How must data be incorporated within business processes ?
Dashboards have always been good at one thing : quickly displaying charts and numbers. They have replaced worn out spreadsheets, they have helped to standardize and structure access to data… yet dashboards still do not take actions and lead the business on their own once they are live.
While the input is invariably data, the output of an analytical product isn’t to deploy a dashboard nor to calculate key indicators but the business actions taken from a contextual situation using data driven-insights as objective reasoning. Many data analysts focus on delivering thoughtful dashboards but miss on the outcomes and the usage brought by their work. Data analysts are not just dashboard creators, they must seize the business context and understand how their work will fit in and enhance business decisions. A dashboard is nothing more than an analytical product used to make decisions at a certain step within a business process. Thus creating curated and easy to use dashboards is still key to consolidating and sharing data judiciously, nevertheless it shall be considered as part of a whole and serve as bringing data-driven inputs to answer precise business questions.
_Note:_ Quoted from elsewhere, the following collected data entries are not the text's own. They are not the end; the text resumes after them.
Lemma follows_add c g t id amount hash expiry onion tlvs h (m := msg_update_add_htlc id amount hash expiry onion tlvs) :
  follows c g -> entry_of h = mk_entry id amount expiry hash (seq_point_lock tlvs) (life t 0) false false ->
  h_lane h = 0%nat -> plain h -> id ∉ omap added_id g.[t] -> follows (set_htlcs (Some (h :: the_htlcs c)) c) (append t m g).
Proof.
  intros Hf He Hlane Hplain Hid. pose proof (co_paced _ (fo_streams _ _ Hf)) as Hg.
  assert (Hn : removal g t id = None).
  { destruct (removal g t id) eqn:E; [|done]. exfalso. apply Hid, (co_known _ (fo_streams _ _ Hf)). by rewrite E. }
  assert (HL : ledger (append t m g) ≡ₚ entry_of h :: ledger g).
  { unfold ledger. subst m. rewrite !entries_add, He by done. destruct t; cbn [decide]; rewrite ?app_nil_r.
    - rewrite <- app_assoc. apply Permutation_sym, Permutation_middle.
    - rewrite app_assoc. apply Permutation_sym, Permutation_cons_append. }
  destruct Hf. split; try done.
  - apply coherent_update; try done. intros i [= <-]. done.
  - rewrite (living_perm _ _ HL), living_cons. change (the_htlcs (set_htlcs (Some (h :: the_htlcs c)) c)) with (h :: the_htlcs c).
    cbn [map]. assert (alive (entry_of h) = true) as -> by (rewrite He; by destruct t). by apply Permutation_skip.
  - intros x. change (the_htlcs (set_htlcs (Some (h :: the_htlcs c)) c)) with (h :: the_htlcs c).
    intros [->|Hx]%elem_of_cons; [done|by apply fo_lane0].
  - intros x. change (the_htlcs (set_htlcs (Some (h :: the_htlcs c)) c)) with (h :: the_htlcs c).
    intros [->|Hx]%elem_of_cons; [done|by apply fo_plain0].
  - intros v s. rewrite (sum_with_perm _ _ _ HL). cbn [sum_with foldr]. rewrite He.
    assert (e_adj v s (mk_entry id amount expiry hash (seq_point_lock tlvs) (life t 0) false false) = 0) as -> by (by destruct v, t).
    apply fo_owed0.
  - by apply values_kept.
  - by eapply heights_kept.
Qed.

Lemma start_follows (value : message -> option Z) (g : log) s m v v0 arr :
  well_paced g -> is_commit m = false -> is_revoke m = false -> value m = Some v -> array_follows value g s v0 arr ->
  array_follows value (append s m g) s v0 (<[first_fee_state s := Some v]> arr).
Proof.
  intros Hg Hc Hr Hv [Ha Hn Hst]. split.
  - intros p Hp. rewrite (expected_update _ _ _ _ v) by done. rewrite <- Ha by done. unfold insert, fn_insert.
    destruct (Nat.eqb_spec p 0) as [->|Hne]; [by destruct s|]. rewrite decide_False; [done|].
    do 5 (destruct p as [|p]; [by destruct s|]). lia.
  - intros p Hp. rewrite <- (Hn p Hp). unfold insert, fn_insert. rewrite decide_False; [done|].
    do 5 (destruct p as [|p]; [by destruct s|]). lia.
  - apply no_values; [right; by rewrite other_involutive|done].
Qed.
(** Only because something is wrong here. *)
Definition own_fault {A} (r : run A) : Prop := forall f, r = Failed f -> f = Died.
Lemma own_fault_bind {A B} (r : run A) (k : A -> run B) :
  own_fault r -> (forall a, r = Done a -> own_fault (k a)) -> own_fault (a ← r; k a).
Proof. intros Hr Hk f [E|(a & E & E')]%run_bind_Failed; [by apply Hr|by apply (Hk a)]. Qed.
Lemma own_fault_lift {A} (o : outcome A) : own_fault (lift o).
Proof. intros f. apply lift_Failed. Qed.
Lemma own_fault_done {A} (a : A) : own_fault (Done a).
Proof. done. Qed.
Lemma own_fault_check {A} b (r : run A) : own_fault r -> own_fault (check Died b r).
Proof. intros Hr f. destruct b; [apply Hr|by intros [= <-]]. Qed.

(** What the side that signs promises the side that checks: if [ok] of the
    channel and the point, a commitment is not refused. *)
Class Agreeing {sigs} (signing checking : signer sigs) (ok : channel -> list Z -> Prop) : Prop :=
  agrees : forall c c' n point s pbase,
    mirrors REMOTE LOCAL c c' -> commit_data_ok c REMOTE -> commit_data_ok c' LOCAL ->
    settle_data_ok c REMOTE -> settle_data_ok c' LOCAL -> ok c point ->
    sign_commit signing c n point = Ret (s, pbase) -> check_commit checking c' n point s <> Ret false.

(** What a side promises with its revocations: the secret of the point it has
    given for the commitment, and the point of the next but one. *)
Class Revoking `{Secp256k1} {sigs} (sg : signer sigs) (point : Z -> option (list Z)) : Prop :=
  revokes : forall n secret next, revoke_commitment sg n = Ret (secret, next) ->
    ec_pubkey_create secret = point n /\ point (wrap_u64 (n + 2)) = Some next.
Lemma send_emails_sent (generated_emails : list (list N)) :
  length generated_emails <= length companies_df →
  numbered_valid generated_emails ≠ [] →
  ∃ results tr,
    send_emails self world clock now cv_path applicant_name delay_between_emails
                companies_df generated_emails
    = Sent results tr (save_results now results)
    ∧ total_sent results + total_failed results
      = length (numbered_valid generated_emails)
    ∧ (save_results now results).2 = None
    ∧ sends tr = seq 0 (length (numbered_valid generated_emails))
    ∧ ∀ j to_email company_name email_body success,
        EvSend j to_email company_name email_body success ∈ tr →
        ∃ i r,
          numbered_valid generated_emails !! j = Some (i, email_body)
          ∧ companies_df !! i = Some r
          ∧ to_email = DataProcessor.info_value (DataProcessor.mail r)
          ∧ company_name
            = DataProcessor.info_value (DataProcessor.sirket_adi r).
Proof.
  intros Hlen Hsome. unfold send_emails, numbered_valid in *.
  destruct (collect_valid_spec generated_emails 0 [] []) as (infos & Hc & Hall);
    [simpl; lia|].
  rewrite Hc. simpl app.
  set (l := List.filter nonblank
              (zip (seq 0 (length generated_emails)) generated_emails)) in *.
  clearbody l. pose proof (Forall2_length _ _ _ Hall) as Hlen2.
  assert (Hne : infos ≠ []).
  { intros ->. destruct l; [congruence|discriminate]. }
  assert (Hb : l.*2 ≠ []).
  { destruct l; [congruence|discriminate]. }
  destruct (bool_decide_reflect (infos = [])) as [He|_]; [contradiction|].
  destruct (save_results_after_batch self world clock infos l.*2 cv_path
              applicant_name now delay_between_emails delay_ok Hne Hb)
    as (r & tr & Hrun & Htot & Hrep).
  rewrite Hrun. exists r, tr. split; [reflexivity|].
  rewrite (send_batch_emails_spec self world cv_path applicant_name
             _ _ _ _ delay_ok Hne) in Hrun.
  inversion Hrun as [[Hr Htr]]. clear Hrun.
  assert (Hzip : length (zip infos l.*2) = length l).
  { rewrite length_zip, length_fmap. lia. }
  split.
  { simpl. rewrite sent_failed_length, length_outcomes. exact Hzip. }
  split; [rewrite Hr; exact Hrep|].
  split.
  { rewrite sends_app, sends_events_all by (apply info_of_recipient, Hall).
    simpl. rewrite app_nil_r, Hzip. reflexivity. }
  intros j to_email company_name email_body success Hin.
  apply elem_of_app in Hin as [Hin|Hin];
    [|apply list_elem_of_singleton in Hin; discriminate].
  apply events_send_inv in Hin as (c & _ & Hj & Hc' & _).
  rewrite Nat.sub_0_r in Hj.
  destruct (info_of_lookup _ _ Hall _ _ _ Hj) as (i & r0 & Hl & Hr0 & Hrec).
  exists i, r0. rewrite Hrec in Hc'. inversion Hc'. auto.
Qed.
(** ** C7 *)

Lemma countdown_expires_waiting_session_witness :
  exists w',
    runWhile Platform.parseFloat Platform.publicKeyError Platform.transferError
      (targetNotMet Platform.parseFloat) startedWorld
      ([PollTick; GetBalanceDone 0 (Resolved 0%float)] ++
       repeat CountdownTick 300) = Some w' /\
    status (ui w') = expired /\
    timeLeft (ui w') = 0 /\
    balance (ui w') = 0%float /\
    sendCalls (calls w') = [].
Proof.
  eexists. split; [vm_compute; reflexivity | ].
  edestruct (countdown_expires_waiting_session
               Platform.parseFloat Platform.publicKeyError
               Platform.transferError startedWorld
               ([PollTick; GetBalanceDone 0 (Resolved 0%float)] ++
                repeat CountdownTick 300))
    as (Hsends & Hbalance & _ & Hexpired).
  - vm_compute; reflexivity.
  - vm_compute; reflexivity.
  - vm_compute; reflexivity.
  - destruct Hexpired as (_ & Hstatus & Htime); [vm_compute; discriminate | ].
    rewrite Hsends, Hbalance, Hstatus, Htime. evaluate.
Defined.

(** ** C8 *)

(** The expired session and the completed session both still hold the
    keypair, secret key included. *)
Lemma keypair_retained_in_terminal_states :
  (exists w,
     runP initialWorld Scenario.expiry = Some w /\
     status (ui w) = expired /\
     tempWallet (ui w) = Some Scenario.wallet) /\
  (exists w,
     runP initialWorld Scenario.forwardCompleted = Some w /\
     status (ui w) = forwarded /\
     tempWallet (ui w) = Some Scenario.wallet).
Proof.
  evaluate.
Qed.

Lemma keypair_kept_until_reset_witness :
  exists w',
    stepP (Nat.iter 299 (withUi countdownTick) startedWorld) CountdownTick =
      Some w' /\
    status (ui w') = expired /\
    tempWallet (ui w') = Some Scenario.wallet.
Proof.
  eexists. split; [vm_compute; reflexivity | ].
  split; [vm_compute; reflexivity | ].
  edestruct (keypair_kept_until_reset
               Platform.parseFloat Platform.publicKeyError
               Platform.transferError
               (Nat.iter 299 (withUi countdownTick) startedWorld)
               CountdownTick) as (Hkept & _).
  - vm_compute; reflexivity.
  - rewrite Hkept; [ | right]; vm_compute; reflexivity.
Defined.
(** X2. The lookups see a name through its key only: two names that are
    equal once lower-cased and trimmed get the same answer, and leave the
    same session, from both lookups, whatever the store. *)
Theorem X2_lookup_depends_on_key `{Builtins} (network : nat → fetch_result)
    (s : session) (n1 n2 : string) :
  key n1 = key n2 →
  checkSisterExists network (VStr n1) s = checkSisterExists network (VStr n2) s
  ∧ getSisterData network (VStr n1) s = getSisterData network (VStr n2) s.
Proof.
  intros Hk. rewrite !checkSisterExists_run, !getSisterData_run.
  by rewrite (exists_scan_key n1 n2), (find_scan_key n1 n2).
Qed.

(** X3. The scan stops at the first match: when the store is an array in
    which only Records that do not match come before a Record that does,
    [getSisterData] returns that Record and [checkSisterExists] returns
    [true], whatever follows it in the array, Record or not. *)
Theorem X3_lookup_stops_at_first_match `{Builtins} (network : nat → fetch_result)
    (s : session) (name : string) (before after : list value) (r : value) :
  sistersData (populated network s) = VArr (before ++ r :: after) →
  Forall is_record before →
  Forall (λ x, ¬ matches name x) before →
  matches name r →
  getSisterData network (VStr name) s = (Normal r, populated network s)
  ∧ checkSisterExists network (VStr name) s = (Normal (VBool true), populated network s).
Proof.
  intros Hstore Hrec Hno Hr.
  pose proof (matches_is_record _ _ Hr) as Hrr.
  rewrite getSisterData_run, checkSisterExists_run.
  rewrite (ensure_loaded_on_array _ _ _ Hstore).
  unfold find_scan, exists_scan.
  rewrite !run_bind, !normalized_string, !run_bind. simpl. rewrite Hstore. simpl.
  rewrite run_bind, find_loop_skip, some_loop_skip by done. simpl.
  rewrite !run_bind, !name_matches_record by done.
  apply matchesb_spec in Hr. rewrite Hr. simpl.
  by rewrite record_truthy.
Qed.
(** [io.emit(ev)] *)
Definition io_emit (ev : Event) : Handler unit :=
  fun w => emit_to (io_sockets w) ev w.

(** [io.to(room).emit(ev)] *)
Definition io_to_emit (room : jsstring) (ev : Event) : Handler unit :=
  fun w => emit_to (members w room) ev w.

(** [socket.broadcast.to(room).emit(ev)] *)
Definition socket_broadcast_to_emit (socket : Socket) (room : jsstring)
  (ev : Event) : Handler unit :=
  fun w => emit_to (Set_delete (members w room) (socket_id socket)) ev w.

(** [socket.join(room)] *)
Definition socket_join (socket : Socket) (room : jsstring) : Handler unit :=
  fun w =>
    modify (set_io_rooms (fun r =>
      Map_set r room (Set_add (members w room) (socket_id socket)))) w.

(** [socket.leave(room)]; a room left empty is dropped. *)
Definition socket_leave (socket : Socket) (room : jsstring) : Handler unit :=
  fun w =>
    match Set_delete (members w room) (socket_id socket) with
    | [] => modify (set_io_rooms (fun r => Map_delete r room)) w
    | s => modify (set_io_rooms (fun r => Map_set r room s)) w
    end.

(** What the transport does when a socket connects or closes, before the
    handler of the event runs: a closed socket has left every room. *)
Definition transport_open (socket : Socket) : Handler unit :=
  modify (set_io_sockets (fun l => l ++ [socket_id socket])).

Definition leave_all (sid : jsstring) (r : JsMap JsSet) : JsMap JsSet :=
  filter (fun e => match snd e with [] => false | _ => true end)
         (map (fun e => (fst e, Set_delete (snd e) sid)) r).

Definition transport_close (socket : Socket) : Handler unit :=
  modify (set_io_sockets (fun l => Set_delete l (socket_id socket)));;
  modify (set_io_rooms (leave_all (socket_id socket))).

Fixpoint forEach {A} (l : list A) (f : A -> Handler unit) : Handler unit :=
  match l with
  | [] => ret tt
  | x :: l' => f x;; forEach l' f
  end.
Definition mapM_outcome {A B} (f : A -> outcome B) : list A -> outcome (list B) :=
  fix go l :=
    match l with
    | [] => Ok []
    | x :: l' => y <~ f x ;; ys <~ go l' ;; Ok (y :: ys)
    end.

(** [enumerate(l)] *)
Definition enumerate {A} (l : list A) : list (nat * A) := zip (seq 0 (length l)) l.

(** [l[i]] for an index that is not negative. *)
Definition item {A} (l : list A) (i : nat) : outcome A :=
  match l !! i with
  | Some x => Ok x
  | None => Raise IndexError
  end.

(** Python's slice [l[ii::step]] for a positive step: the start is clipped
    as CPython does, then every [step]-th element is taken. *)
Definition slice_start (len : nat) (ii : Z) : nat :=
  if ii <? 0 then Z.to_nat (Z.max 0 (Z.of_nat len + ii))
  else Nat.min (Z.to_nat ii) len.

Fixpoint every_nth {A} (step skip : nat) (l : list A) : list A :=
  match l with
  | [] => []
  | x :: l' =>
      match skip with
      | O => x :: every_nth step (step - 1) l'
      | S k => every_nth step k l'
      end
  end.

Definition strided {A} (l : list A) (ii : Z) (step : nat) : outcome (list A) :=
  if decide (step = 0%nat) then Raise ValueError
  else Ok (every_nth step 0 (drop (slice_start (length l) ii) l)).

(** [a.reshape((rows, cols))] of a one-dimensional array. *)
Definition reshape {A} (l : list A) (rows cols : nat) : outcome (list (list A)) :=
  if decide (length l = (rows * cols)%nat)
  then Ok (map (fun r : nat => take cols (drop (r * cols) l)) (seq 0 rows))
  else Raise ValueError.

(** [np.sum(a, 0)] of a two-dimensional array with [cols] columns. *)
Definition sum_axis0 (cols : nat) (rows : list (list R)) : list R :=
  foldl (zip_with Rplus) (replicate cols 0%R) rows.

Definition div_all (l : list R) (d : R) : list R := map (fun x => (x / d)%R) l.

Definition zeros3 (a b c : nat) : list (list (list R)) :=
  replicate a (replicate b (replicate c 0%R)).

(** [avg[i_ch][nn] = row] *)
Definition set_row (avg : list (list (list R))) (i_ch nn : nat) (row : list R)
  : list (list (list R)) :=
  alter (fun plane => <[nn := row]> plane) i_ch avg.

(** [np.heaviside(x, h0)] *)
Definition heaviside (x h0 : R) : R :=
  if Rlt_dec x 0 then 0%R else if Rlt_dec 0 x then 1%R else h0.

Inductive threshold_arg : Type :=
| ThrInt (t : Z)
| ThrList (l : list R).

Definition get_single_shots (ro_chs : list (pyval * Z)) (di dq : list (list R))
    (threshold : threshold_arg) (angle : option (list R)) : outcome (list (list R)) :=
  let angle := match angle with None => [0%R; 0%R] | Some a => a end in
  let threshold := match threshold with
                   | ThrInt t => [IZR t; IZR t]
                   | ThrList l => l
                   end in
  mapM_outcome (fun ich : nat * (pyval * Z) =>
      let i := ich.1 in
      di_i <~ item di i ;;
      a <~ item angle i ;;
      dq_i <~ item dq i ;;
      t <~ item threshold i ;;
      Ok (zip_with (fun I Q =>
            heaviside ((I * cos a - Q * sin a) / IZR ich.2.2 - t) 0) di_i dq_i))
    (enumerate ro_chs).

(** What a round returns and what it keeps on the object. *)
Record Round : Type := {
  expt_pts : list (list R);
  avg_di : list (list (list R));
  avg_dq : list (list (list R));
  di_buf : list (list R);
  dq_buf : list (list R);
  shots : option (list (list R))
}.

(** The reduction of one saved measurement of one channel:
    [np.sum(buf[ii::rpe].reshape((reps, expts)), 0) / reps]. *)
Definition reduce_row (buf : list R) (ii : Z) (rpe n_reps n_expts : nat)
  : outcome (list R) :=
  s <~ strided buf ii rpe ;;
  rows <~ reshape s n_reps n_expts ;;
  Ok (div_all (sum_axis0 n_expts rows) (INR n_reps)).
(** Walking the payloads fails only with [AttributeError]: the one
    failing operation there is [.get] on a value that is not a dict. *)
Lemma collect_err_attr (relationship_data : list cell) (input_lei : string)
  (e : exn) :
  collect_related_leis relationship_data input_lei = Err e ->
  e = AttributeError.
Proof.
  unfold collect_related_leis. intros H.
  destruct (mapM (relationship_leis input_lei) relationship_data)
    as [ls | e'] eqn:Hm; simpl in H; [discriminate |].
  injection H as ->.
  destruct (mapM_err _ _ _ Hm) as [c [_ Hc]].
  unfold relationship_leis in Hc.
  destruct c as [v |]; simpl in Hc; [| injection Hc as <-; reflexivity].
  destruct (dict_get v "data" JNull) as [df | e1] eqn:Hg; simpl in Hc;
    [| injection Hc as <-; exact (dict_get_err _ _ _ _ Hg)].
  assert (Hentry : forall x e0, entry_lei input_lei x = Err e0 ->
                                e0 = AttributeError).
  { intros x e0 Hx. unfold entry_lei in Hx.
    destruct (dict_get x "attributes" (JObj [])) as [a | e2] eqn:Ha;
      simpl in Hx; [| injection Hx as <-; exact (dict_get_err _ _ _ _ Ha)].
    destruct (dict_get a "lei" JNull) as [l | e3] eqn:Hl; simpl in Hx;
      [discriminate | injection Hx as <-; exact (dict_get_err _ _ _ _ Hl)]. }
  destruct df; try discriminate.
  - destruct (mapM (entry_lei input_lei) l) as [ls' | e4] eqn:He;
      simpl in Hc; [discriminate |].
    injection Hc as <-. destruct (mapM_err _ _ _ He) as [x [_ Hx]].
    exact (Hentry x _ Hx).
  - exact (Hentry _ _ Hc).
Qed.

(** Building the set fails only on an unhashable item. *)
Lemma set_insert_all_unhashable (acc xs : list json) (e : exn) :
  set_insert_all acc xs = Err e ->
  e = TypeError /\ exists v, In v xs /\ hashable v = false.
Proof.
  revert acc. induction xs as [| x xs IH]; simpl; intros acc H;
    [discriminate |].
  destruct (hashable x) eqn:Hx.
  - destruct (IH _ H) as [-> [v [Hv Hh]]]. split; [reflexivity |].
    exists v. auto.
  - injection H as <-. split; [reflexivity |]. exists x. auto.
Qed.

(** ** Relationships with a failing link *)

Lemma mapM_err_on_nan (input_lei : string) (cells : list cell) :
  In CNaN cells ->
  exists e, mapM (relationship_leis input_lei) cells = Err e.
Proof.
  induction cells as [| c cells IH]; intros Hin; [contradiction |].
  destruct Hin as [-> | Hin].
  - exists AttributeError. reflexivity.
  - simpl. destruct (relationship_leis input_lei c) as [y | e]; simpl.
    + destruct (IH Hin) as [e He]. rewrite He. exists e. reflexivity.
    + exists e. reflexivity.
Qed.

(** Once one relationship failed and another succeeded, the ["Data"]
    column holds a [NaN] and [extract_related_leis] never returns. *)
Lemma partial_failure_breaks_extraction (rs : list rel_result)
  (input_lei : string) :
  existsb has_data rs = true ->
  existsb (fun r => negb (has_data r)) rs = true ->
  exists e, (let* relationship_data := data_column rs in
             extract_related_leis relationship_data input_lei) = Err e.
Proof.
  intros Hd Hf. unfold data_column. rewrite Hd. simpl.
  apply existsb_exists in Hf. destruct Hf as [r [Hr Hnd]].
  assert (In CNaN (map data_cell rs)) as Hnan.
  { apply in_map_iff. exists r. split; [| exact Hr].
    destruct r; [discriminate | reflexivity]. }
  destruct (mapM_err_on_nan input_lei _ Hnan) as [e He].
  exists e. unfold extract_related_leis, collect_related_leis.
  rewrite He. reflexivity.
Qed.

(** More exactly, the exception is [AttributeError]. *)
Lemma partial_failure_attribute_error (rs : list rel_result)
  (input_lei : string) :
  existsb has_data rs = true ->
  existsb (fun r => negb (has_data r)) rs = true ->
  (let* relationship_data := data_column rs in
   extract_related_leis relationship_data input_lei) = Err AttributeError.
Proof.
  intros Hd Hf. unfold data_column. rewrite Hd. simpl.
  unfold extract_related_leis.
  destruct (collect_related_leis (map data_cell rs) input_lei)
    as [raw | e] eqn:Hc; simpl.
  - exfalso. apply existsb_exists in Hf. destruct Hf as [r [Hr Hnd]].
    destruct r as [n l d | n l err]; [discriminate |].
    destruct (mapM_err_on_nan input_lei (map data_cell rs)) as [e0 He0].
    { apply in_map_iff. exists (RelError n l err). auto. }
    unfold collect_related_leis in Hc. rewrite He0 in Hc. discriminate.
  - rewrite (collect_err_attr _ _ _ Hc). reflexivity.
Qed.

Definition sample_lei : string := "529900W18LQJJN6SJ336".
Definition child_lei : string := "5299000J2N45DDNE4Y28".

Definition parent_link : string := gleif_url (sample_lei ++ "/direct-parent").
Definition children_link : string :=
  gleif_url (sample_lei ++ "/direct-children").

(** The relationship links of the sample record: its direct parent is
    not reported (the registry answers 404), its children are. *)
Definition sample_relationships : json :=
  JObj [("direct-parent", JObj [("links", JObj [("related", JStr parent_link)])]);
        ("direct-children",
           JObj [("links", JObj [("related", JStr children_link)])])].

Definition sample_document : json :=
  JObj [("data", JObj [("type", JStr "lei-records");
                       ("id", JStr sample_lei);
                       ("attributes", encode_attributes sample_record);
                       ("relationships", sample_relationships)])].

Definition sample_http (rq : request) : response :=
  let u := req_url rq in
  if String.eqb u (gleif_url sample_lei) then
    Response 200 "(record)" (inl sample_document)
  else if String.eqb u parent_link then
    Response 404 "Not Found" (inl (JObj [("errors", JArr [])]))
  else if String.eqb u children_link then
    Response 200 "(children)" (inl children_payload)
  else if String.eqb u (gleif_url child_lei) then
    Response 200 "(record)" (inl (encode sample_record))
  else Transport "Connection refused".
Data analytics, and broaderly data, has no purpose by itself. Data initiatives must be at the service of the business ambitions. If you are delivering analytical products you should already know about who your end users are, what they are trying to understand and the actions that could be taken. If you are not on point or want to go further in your business understanding; get closer to your end users, learn more about the business you are serving, imerge yourself within the business teams and follow-up on user adoption. One of the keys for the success of a business strategy supported by data is to align perspectives and follow a common objective.